Day in uncharted waters with scorching start at BMW Championship – ESPN

Posted: Friday, September 18, 2015
  • LAKE FOREST, Ill. — Jordan Spieth was standing behind Conway Farms’ second green Thursday afternoon, basking in the afterglow of a second career hole-in-one that occurred just minutes earlier. His attention quickly shifted from his own prosperity to that of playing partner Jason Day, who casually knocked in a 20-foot birdie putt like it was no big deal.

    “He literally doesn’t even know where he is right now,” Spieth said of Day, who has won three of his past five starts. “It’s like I’m a paid amateur just watching. It’s a joke.”

    By the end of the afternoon, the joke was on everyone.

    Day posted an eagle and nine birdies in his first 17 holes of the BMW Championship opening round, then boomed a tee shot 346 yards into the right rough on the par-4 ninth, before the horn sounded for inclement weather with just 44 yards potentially separating him from history.

    Like the whistle blowing before the final play of a football game (nice thought, Seahawks fans?), Day’s momentum was cut short, as he’ll return Friday morning at 7:30 a.m. CT to try and hole that final shot to post the seventh 59 in PGA Tour history.

    “Obviously, I want to hole it,” he said. “I wasn’t really thinking about shooting 59. I’ve obviously got an opportunity tomorrow to do it, so that’s pretty neat.”

    It’s not without some precedent, either.

    Two years ago, Jim Furyk posted the last 59 right here at Conway Farms. Earlier Thursday, Daniel Berger (currently in second place but still 4 strokes behind Day) holed out for eagle on that same hole. And then there’s the fact that Day has been eagle-hunting himself, making one from the fairway bunker on the first hole and nearly adding chip-ins on Nos. 7 and 8 later in the round.

    There might not be a singular strategic trick to shooting 59, but much like pitching a perfect game, trying to stay in the moment and not think too much about the possibility is probably pretty helpful.

    Day wasn’t thinking 59 at any time during his round — because he didn’t know it was a real possibility.

    “To be honest, I thought it was par-72, so I’m sitting there going, 10-under, there’s no chance at all I can get it,” he admitted.

    Not exactly. This course is actually a par-71, a fact Day didn’t learn until Spieth notified him on their final hole.

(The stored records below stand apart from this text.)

Lemma extend_total now c b : exists r, extend now c b = Some r.
Proof using Htime Htarget.
  unfold handle_block_to_main_chain. destruct (difficulty_total c) as (d & Ed & _). rewrite Ed. cbn [mbind option_bind].
  repeat (case_match; [by eexists|]). by eexists.
Qed.

Lemma extend_valid now c b d :
  valid c -> difficulty c = Some d -> d + work_of c < 2 ^ 128 -> 0 <= genesis_work < 2 ^ 128 ->
  extend now c b = Some None \/ (extend now c b = Some (Some (c ++ [mk_info b (d + work_of c)])) /\ valid (c ++ [mk_info b (d + work_of c)])).
Proof using Htime Htarget.
  intros Hc Ed Hfit Hg. destruct (extend_total now c b) as [r E]. destruct (extend_shape now c b r Hc E) as [->|(d' & Ed' & Hd' & Hp & _ & ->)]; [by left|right].
  rewrite Ed in Ed'. injection Ed' as <-. pose proof (work_nonneg c Hg Hc). unfold w128 in E. rewrite Z.mod_small in E by lia. split; [done|by constructor].
Qed.

(** The time stamps of blocks that were taken stay acceptable. *)
Lemma extend_later t t' c b c' : 0 <= t <= t' -> t' + CRYPTONOTE_BLOCK_FUTURE_TIME_LIMIT < 2 ^ 64 ->
  extend t c b = Some (Some c') -> extend t' c b = Some (Some c').
Proof.
  intros Ht Hm. unfold handle_block_to_main_chain. case_bool_decide; cbn [negb]; [|done]. unfold check_block_timestamp, CRYPTONOTE_BLOCK_FUTURE_TIME_LIMIT in *.
  rewrite !w64_small by lia. destruct (Z.ltb_spec (t + 60 * 60 * 2) (timestamp b)); [done|]. by destruct (Z.ltb_spec (t' + 60 * 60 * 2) (timestamp b)); [lia|].
Qed.

(** A chain that grew block by block, each taken at some time up to now. *)
Inductive grown (now : Z) : chain_info -> Prop :=
| grown_genesis : grown now [mk_info genesis genesis_work]
| grown_snoc c i t : grown now c -> 0 <= t <= now -> valid (c ++ [i]) -> extend t c (bl i) = Some (Some (c ++ [i])) -> grown now (c ++ [i]).

Lemma grown_valid now c : grown now c -> valid c.
Proof. destruct 1; [constructor|done]. Qed.

Lemma grown_later now now' c : now <= now' -> grown now c -> grown now' c.
Proof. intros Hn. induction 1 as [|c i t Hc IH Ht Hv He]; [constructor|]. by apply (grown_snoc _ _ _ t); [|lia|..]. Qed.

Lemma grown_take now c n : grown now c -> (1 <= n <= length c)%nat -> grown now (take n c).
Proof.
  induction 1 as [|c i t Hc IH Ht Hv He]; intros Hn; [destruct n as [|[|n]]; cbn in Hn; [lia|constructor|lia]|].
  rewrite length_app in Hn. cbn [length] in Hn. destruct (decide (n = length c + 1)%nat) as [->|Hne].
  - rewrite take_ge by (rewrite length_app; cbn; lia). by apply (grown_snoc _ _ _ t).
  - rewrite take_app_le by lia. apply IH. lia.
Qed.

(** The blocks of such a chain can be added again. *)
Lemma connect_app now c bs bs' c' : connect get_block_hash prev_id timestamp target main_checks pow_ok now c bs = Some (c', []) ->
  connect get_block_hash prev_id timestamp target main_checks pow_ok now c (bs ++ bs') = connect get_block_hash prev_id timestamp target main_checks pow_ok now c' bs'.
Proof.
  revert c. induction bs as [|b bs IH]; intros c E; cbn [connect app] in *; [by injection E as ->|].
  destruct (extend now c b) as [[m|]|]; cbn [mbind option_bind] in *; [by apply IH|done|done].
Qed.

Lemma connect_again now c k : 0 <= now -> now + CRYPTONOTE_BLOCK_FUTURE_TIME_LIMIT < 2 ^ 64 -> grown now c -> (1 <= k <= length c)%nat ->
  connect get_block_hash prev_id timestamp target main_checks pow_ok now (take k c) (map bl (drop k c)) = Some (c, []).
Proof.
  intros H0 Hm. induction 1 as [|c i t Hc IH Ht Hv He]; intros Hk; [destruct k as [|[|k]]; cbn in Hk; [lia|done|lia]|].
  rewrite length_app in Hk. cbn [length] in Hk. destruct (decide (k = length c + 1)%nat) as [->|Hne].
  - by rewrite take_ge, drop_ge by (rewrite length_app; cbn; lia).
  - rewrite take_app_le, drop_app_le, map_app by lia. rewrite (connect_app _ _ _ _ c) by (apply IH; lia). cbn [map connect].
    by rewrite (extend_later t now _ _ _ ltac:(lia) Hm He).
Qed.

(** Adding the blocks of a valid chain gives a beginning of that chain. *)
Lemma connect_path now path : 0 <= now -> 0 <= genesis_work < 2 ^ 128 -> forall c, grown now c -> valid (c ++ map info_of path) ->
  exists p1 p2, path = p1 ++ p2 /\ connect get_block_hash prev_id timestamp target main_checks pow_ok now c (map bei_bl path)
    = Some (c ++ map info_of p1, map bei_bl p2) /\ grown now (c ++ map info_of p1).
Proof using Htime Htarget.
  intros H0 Hg. induction path as [|e path IH]; intros c Hc Hv.
  { exists [], []. cbn [map connect]. by rewrite (app_nil_r c). }
  cbn [map connect]. cbn [map] in Hv. change (info_of e :: map info_of path) with ([info_of e] ++ map info_of path) in Hv. rewrite app_assoc in Hv.
  assert (valid (c ++ [info_of e])) as He.
  { pose proof (valid_take _ (length (c ++ [info_of e])) Hv) as H. rewrite take_app_length in H. apply H. rewrite !length_app. cbn [length]. lia. }
  pose proof (grown_valid _ _ Hc) as Hcv. pose proof (valid_prev c (info_of e) Hcv He) as Hp.
  assert (exists d, difficulty c = Some d /\ d + work_of c < 2 ^ 128 /\ info_of e = mk_info (bei_bl e) (d + work_of c)) as (d & Ed & Hfit & Ei).
  { inversion He as [E|c' b d Hc' _ Hd _ Hf E]; [destruct c as [|x [|y c]]; [by apply valid_nonempty in Hcv; cbn in Hcv; lia|done..]|].
    apply app_inj_tail in E as [-> E]. exists d. split_and!; [done|done|]. rewrite <- E. f_equal. by injection E. }
  destruct (extend_valid now c (bei_bl e) d Hcv Ed Hfit Hg) as [->|[Ex _]].
  - exists [], (e :: path). cbn [mbind option_bind map]. by rewrite (app_nil_r c).
  - rewrite Ex. cbn [mbind option_bind]. rewrite <- Ei in *.
    destruct (IH (c ++ [info_of e])) as (p1 & p2 & -> & Ec & Hgr); [by apply (grown_snoc _ _ _ now); [|lia|..]|done|].
    exists (e :: p1), p2. split; [done|]. rewrite Ec. cbn [map]. by rewrite <- !app_assoc in *.
Qed.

    “I probably should have known that because there’s three par-5s, but I wasn’t paying attention,” Day continued. “I didn’t think I’d have an opportunity of shooting 59. Yeah, that’s kind of when he told me. He was keeping count for me.”

    It’s not as if Day has much experience in this area.

    His low score on the PGA Tour is 62, accomplished three times, all this year. The low score of his life? Well, ask him and he’ll insist it’s a 60, posted when he was 13 years old on an Australian course called Mount Morgan Country Club. Even that one can be disputed.

    “It’s kind of like in the middle of nowhere,” he said with a laugh. “It’s not a country club; it’s in the middle of the country and it’s sand greens. I shot 60. I shot 10-under, and it was a 27-hole event, so it was kind of like I put my second nine with my third nine, and it wasn’t actually official, but that’s how I put it. I believe that I shot 60.”

    This one will be official. Day will return Friday morning to post his first career 59, or his first 60 since he was 13 (sort of), or his first 61 on the PGA Tour.

    He will undoubtedly remain in the lead going into the second round, seeking his fifth victory of the season, one which would give him the No. 1 world ranking for the first time in his career.

    That would be some history. But first, he’ll have a chance at a different kind of history.

    Day is separated from a score of 59 by just 44 yards. He’ll sleep Thursday night knowing what’s at stake. He’ll be thinking about one swing of the club for a chance at history.

    At least one impressed observer thinks it will happen.

    As they were walking off the course, Spieth turned to Day and said, “You’re going to hole out for a 59.”

    With a smile on his face, Day replied, “Now I’m not going to do it because you said that.”

    For a guy whose game is “a joke” right now, there was plenty of laughter as he left the course. When he returns Friday morning, Day might be laughing all the way into the record books.